Anyway, obviously, that formula wouldn’t do, and we see on the strip of the 14th that Lucretia isn’t using that. There are a great many formulas that generate the value of π, any of which might be used for a project like this; some of them get the digits right quite rapidly, usually at a cost of being very complicated. The formula shown in the strip of the 14th, though, doesn’t seem to be right. Lucretia’s work uses the formula $\pi = \sqrt{12} \cdot \sum_{k = 0}^{\infty} \frac{(-3)^{-k}}{2k + 1}$, which takes only about 21 terms to get to the demanded ten digits of accuracy. I don’t want to guess how many pages of work it would take to get to 13,908 places.

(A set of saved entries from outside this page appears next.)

(** X11.  MakeTaskList touches the block's containers on stage 1 only.
    On stage 1 it adds the container dUdt and one container per
    intermediate stage (stage_name[i] for 1 <= i < nstages) and keeps every
    container that was there; on any other stage the collection is as it
    was. *)
Theorem X11_MakeTaskList_containers (drv : HARM.HARMDriver) (pmb : HARM.MeshBlock)
    (stage : Z) :
  (stage <> 1 -> (HARM.MakeTaskList drv pmb stage).1 = pmb) /\
  (stage = 1 ->
   forall name,
     name ∈ HARM.real_containers (HARM.MakeTaskList drv pmb stage).1 <->
     name ∈ HARM.real_containers pmb \/ name = "dUdt" \/
     exists i, 1 <= i < HARM.nstages drv /\ name = HARM.stage_name drv i).
Proof.
  unfold HARM.MakeTaskList. split.
  - intros Hne. destruct (Z.eqb_spec stage 1); [contradiction|].
    destruct (stage =? HARM.nstages drv); [destruct (HARM.adaptive drv)|]; reflexivity.
  - intros -> name. cbn [Z.eqb Pos.eqb].
    assert (Hfst : forall (A B : Type) (x : A) (c : bool) (y z : B),
               (x, if c then y else z).1 = x) by (intros; reflexivity).
    match goal with
    | |- name ∈ HARM.real_containers ?t.1 <-> _ =>
        replace t.1 with
          (for_range {| s := 1; e := HARM.nstages drv - 1 |}
             (fun i pmb => HARM.real_containers_Add pmb (HARM.stage_name drv i))
             (HARM.real_containers_Add pmb "dUdt"))
    end.
    + unfold for_range. rewrite real_containers_fold.
      unfold HARM.real_containers_Add at 1. cbn [HARM.real_containers].
      rewrite elem_of_union, elem_of_singleton. split.
      * intros [[->|H]|(i&Hi&->)]; [right; left; reflexivity|left; exact H|].
        right. right. exists i. apply elem_of_irange in Hi. cbn in Hi. split; [lia|reflexivity].
      * intros [H|[->|(i&Hi&->)]]; [left; right; exact H|left; left; reflexivity|].
        right. exists i. split; [|reflexivity]. apply elem_of_irange. cbn. lia.
    + cbn. destruct (1 =? HARM.nstages drv); [destruct (HARM.adaptive drv)|]; reflexivity.
Qed.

If I don’t miss my guess the formula used here is one by Abraham Sharp, an astronomer and mathematician who worked for the Royal Observatory at Greenwich and set a record by calculating π to 72 decimal digits. He was also an instrument-maker, of rather some skill, and I found a page purporting to show his notes of how to cut some complicated polyhedrons out of a block of wood, so, if my father wants to carve a 120-sided figure, here’s his chance. Sharp seems to have started with Leibniz’s formula (yes, that Leibniz) — that the arctangent of a number x is equal to x minus one-third x cubed plus one-fifth x to the fifth power minus one-seventh x to the seventh power, et cetera — with the knowledge that the arctangent of the square root of one-third is equal to one-sixth π and produced this series that looks a lot like the one we started with, but which gets digits correct so very much more quickly.

Darrin Bell’s Candorville (February 13) is primarily a bit of guys insulting friends, but what do you know and π makes a cameo appearance here.

Shannon Wheeler’s Too Much Coffee Man (February 10) is a Venn Diagram cartoon in the service of arguing that Venn Diagram cartoons aren’t funny. Putting aside the smoke and sparks popping out of the Nomad space probe which Kirk and Spock are rushing to the transporter room, I don’t think it’s quite fair: the ease the Venn diagram gives to grouping together concepts and showing how they relate helps organize one’s understanding of concepts and can be a really efficient way to set up a joke. Granting that, perhaps Wheeler’s seen too many Venn Diagram cartoons that fail, a complaint I’m sympathetic to.

Bill Amend’s FoxTrot (February 11, rerun) was one of those strips trying to be taped to the math teacher’s door, with the pun-based programming for the Math Channel.